A new study suggests your gut bacteria could show whether you have type 2 diabetes. After analyzing some 60,000 bacterial markers in people with and without the disease, scientists in China and Europe conclude there is something recognizably different in the gut bacteria of people with type 2 diabetes.

They write about their findings in a paper published online in Nature on 26 September.

The study is a good example of how researchers, in this case from the University of Copenhagen in Denmark and the Beijing Genomics Institute (BGI) in China, are making huge progress in “metagenomics”, an exciting new field that looks for DNA patterns across colonies as opposed to within individual organisms.

It’s important to note that while the study indicates a number of ways gut bacteria in a person with type 2 diabetes are different from those of healthy people without the disease, it does not prove they actually cause disease: they could just be reflecting the fact the person has type 2 diabetes.

The Danish members of the team are now planning to answer this question:

“We are going to transplant gut bacteria from people that suffer from type 2 diabetes into mice and examine whether the mice then develop diabetes,” professor Oluf Borbye Pedersen from the University of Copenhagen and co-leader of the study, told the press.

Recent years have seen a rapid rise in the number of people diagnosed with type 2 diabetes, and scientists believe there are just as many undiagnosed people with the illness who don’t realize they have it.

We carry around 1.5 kg of bacteria in our intestines.

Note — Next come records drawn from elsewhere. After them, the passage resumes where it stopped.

(** * The Task Store of the Marathon Agent (src/db_schema.py)

    A shallow embedding of [DatabaseManager]: the three SQLite tables
    ([tasks], [task_states], [task_data]) as lists of rows in rowid order,
    and the four public operations [create_task], [update_task_state],
    [get_task] and [list_tasks] as functions on the database.  Each
    operation is a transaction written in a small monad that threads the
    database, counts the SQL statements already executed and lets one of
    them fail, so that the [try ... except] clause of every operation can
    be modelled as it is written.

    Conventions of the embedding.
    - A timestamp is the text [time.strftime("%Y-%m-%d %H:%M:%S")]; the
      embedding identifies it with the whole number of seconds that
      SQLite's [strftime('%s', .)] returns for it (for four-digit years
      text order and numeric order agree).
    - A column that holds [json.dumps] of a value is kept as the value:
      [json.loads] after [json.dumps] is the identity on them.  The
      [results] column, which a transition indexes, is kept as any JSON
      document ([pyjson]); [parameters] and [error_details] are mappings
      and [next_states] is a list of strings.
    - The values of the [Dict[str, Any]] arguments are scalars ([jval]);
      a key of the sub-dictionaries of [task_data] is either absent or
      carries a value of its type.
    - ORDER BY leaves rows with equal keys in the order of the scan, the
      order of insertion, as SQLite's sorter does. *)

From stdpp Require Import base option strings gmap list sorting pretty.
From Stdlib Require Import ZArith Lia.

Local Open Scope Z_scope.

(** ** Python and SQLite values *)

(** Scalar values of the [Dict[str, Any]] arguments. *)
Inductive jval :=
| JNull
| JBool (b : bool)
| JNum (z : Z)
| JStr (s : string).

Global Instance jval_eq_dec : EqDecision jval.
Proof. solve_decision. Defined.

Abbreviation pydict := (gmap string jval).

(** A JSON document kept in a TEXT column: a mapping, or anything else
    (a list, or a scalar such as [null]). *)
Inductive pyjson :=
| JMap (m : pydict)
| JList (l : list jval)
| JScalar (v : jval).

Definition mapping_of (j : pyjson) : pydict :=
  match j with
  | JMap m => m
  | _ => ∅
  end.

Definition timestamp := Z.

(** Python truthiness, as used by [if result:], [bool(error)],
    [if workflow_id:] and [error and error.get('has_error')]. *)
Definition truthy_str (s : string) : bool := negb (String.eqb s "").

Definition truthy_opt_str (o : option string) : bool :=
  match o with
  | Some s => truthy_str s
  | None => false
  end.

Definition truthy_dict (d : pydict) : bool := negb (bool_decide (d = ∅)).

Definition truthy_opt_dict (o : option pydict) : bool :=
  match o with
  | Some d => truthy_dict d
  | None => false
  end.

Definition truthy_jval (v : jval) : bool :=
  match v with
  | JNull => false
  | JBool b => b
  | JNum z => negb (Z.eqb z 0)
  | JStr s => truthy_str s
  end.

Definition truthy_opt_jval (o : option jval) : bool :=
  match o with
  | Some v => truthy_jval v
  | None => false
  end.

(** A value bound to a TEXT column: [None] is NULL, an integer is stored
    as its decimal text (column affinity), a Python bool is the integer
    1 or 0.  Whether an integer can be bound at all is [message_bindable]
    below. *)
Definition bind_text (o : option jval) : option string :=
  match o with
  | None | Some JNull => None
  | Some (JBool b) => Some (if b then "1" else "0")
  | Some (JNum z) => Some (pretty z)
  | Some (JStr s) => Some s
  end.
(** * Smart-ration planner: catalog lookup, day planner and slot distributor

    Shallow embedding of [distribute_products], [find_similar_product],
    [calculate_total_calories] and [create_multi_day_plan] of
    [src/smart_ration/bot.py].

    Python [float] values are kept behind a small numeric interface
    ([Num]).  The program text is translated once, over that interface;
    it is then read at two instances:
    - [float_num], IEEE binary64 (Rocq's primitive floats), which is what
      the interpreter computes with;
    - [Q_num], exact rational arithmetic, on which the arithmetic
      invariants are proved. *)

From Stdlib Require Import List String Ascii Bool ZArith QArith Qround Lia Lqa.
From Stdlib Require Import Floats Uint63.
Import ListNotations.

Set Implicit Arguments.
Local Open Scope string_scope.
Local Open Scope list_scope.

(** ** Numbers *)

Class Num (F : Type) : Type := {
  zero   : F;
  add    : F -> F -> F;
  sub    : F -> F -> F;
  mul    : F -> F -> F;
  quot   : F -> F -> F;          (* the quotient, for a non-zero divisor *)
  ltb    : F -> F -> bool;       (* [x < y] *)
  leb    : F -> F -> bool;       (* [x <= y] *)
  is_zero : F -> bool;           (* [x == 0.0] *)
  of_Z   : Z -> F;               (* [float(n)] for an [int] *)
  hundred : F;                   (* [100.0] *)
  eps9   : F;                    (* [1e-9] *)
  eps6   : F                     (* [1e-6] *)
}.

#[export] Instance Q_num : Num Q := {|
  zero := 0%Q;
  add := Qplus;
  sub := Qminus;
  mul := Qmult;
  quot := Qdiv;
  ltb x y := negb (Qle_bool y x);
  leb := Qle_bool;
  is_zero x := Qeq_bool x 0;
  of_Z := inject_Z;
  hundred := 100%Q;
  eps9 := (1 # 1000000000)%Q;
  eps6 := (1 # 1000000)%Q
|}.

These gut microbiota normally live in sensitive equilibrium with our bodies, helping us do vital things like ferment and digest food. If this equilibrium is upset, our health suffers.

Now, with this new study, scientists are suggesting it may be possible to see if a person has type 2 diabetes earlier and faster than current methods by looking for clear biological markers in their gut bacteria.

“We have demonstrated that people with type 2 diabetes have a high level of pathogens in their intestines,” says professor Jun Wang, another study co-leader who is also from the University of Copenhagen.

Wang and colleagues also discovered that people with type 2 diabetes have a more hostile bacterial environment in their gut, which can increase resistance to different medicines.

For their study they developed a particular protocol for using a “metagenome-wide association study (MGWAS)”, to sequence the DNA of gut bacteria in 345 people from China, 171 of whom had been diagnosed with type 2 diabetes.

In their paper they describe how they “identified and validated approximately 60,000 type-2-diabetes-associated markers” and also linked some together so they can be analyzed in taxonomic groups.

The analysis showed the participants with type 2 diabetes had more imbalances in their gut bacteria (“a moderate degree of gut microbial dysbiosis”), lower levels of a group of bacteria called “universal butyrate-producing bacteria”, and higher levels of “opportunistic pathogens”, plus other differences.

The team double-checked the findings in another 23 individuals and found the “gut microbial markers might be useful for classifying type 2 diabetes”.

Other similar studies of people with type 2 diabetes in Denmark have also found significant imbalances in the mix and behavior of their gut bacteria.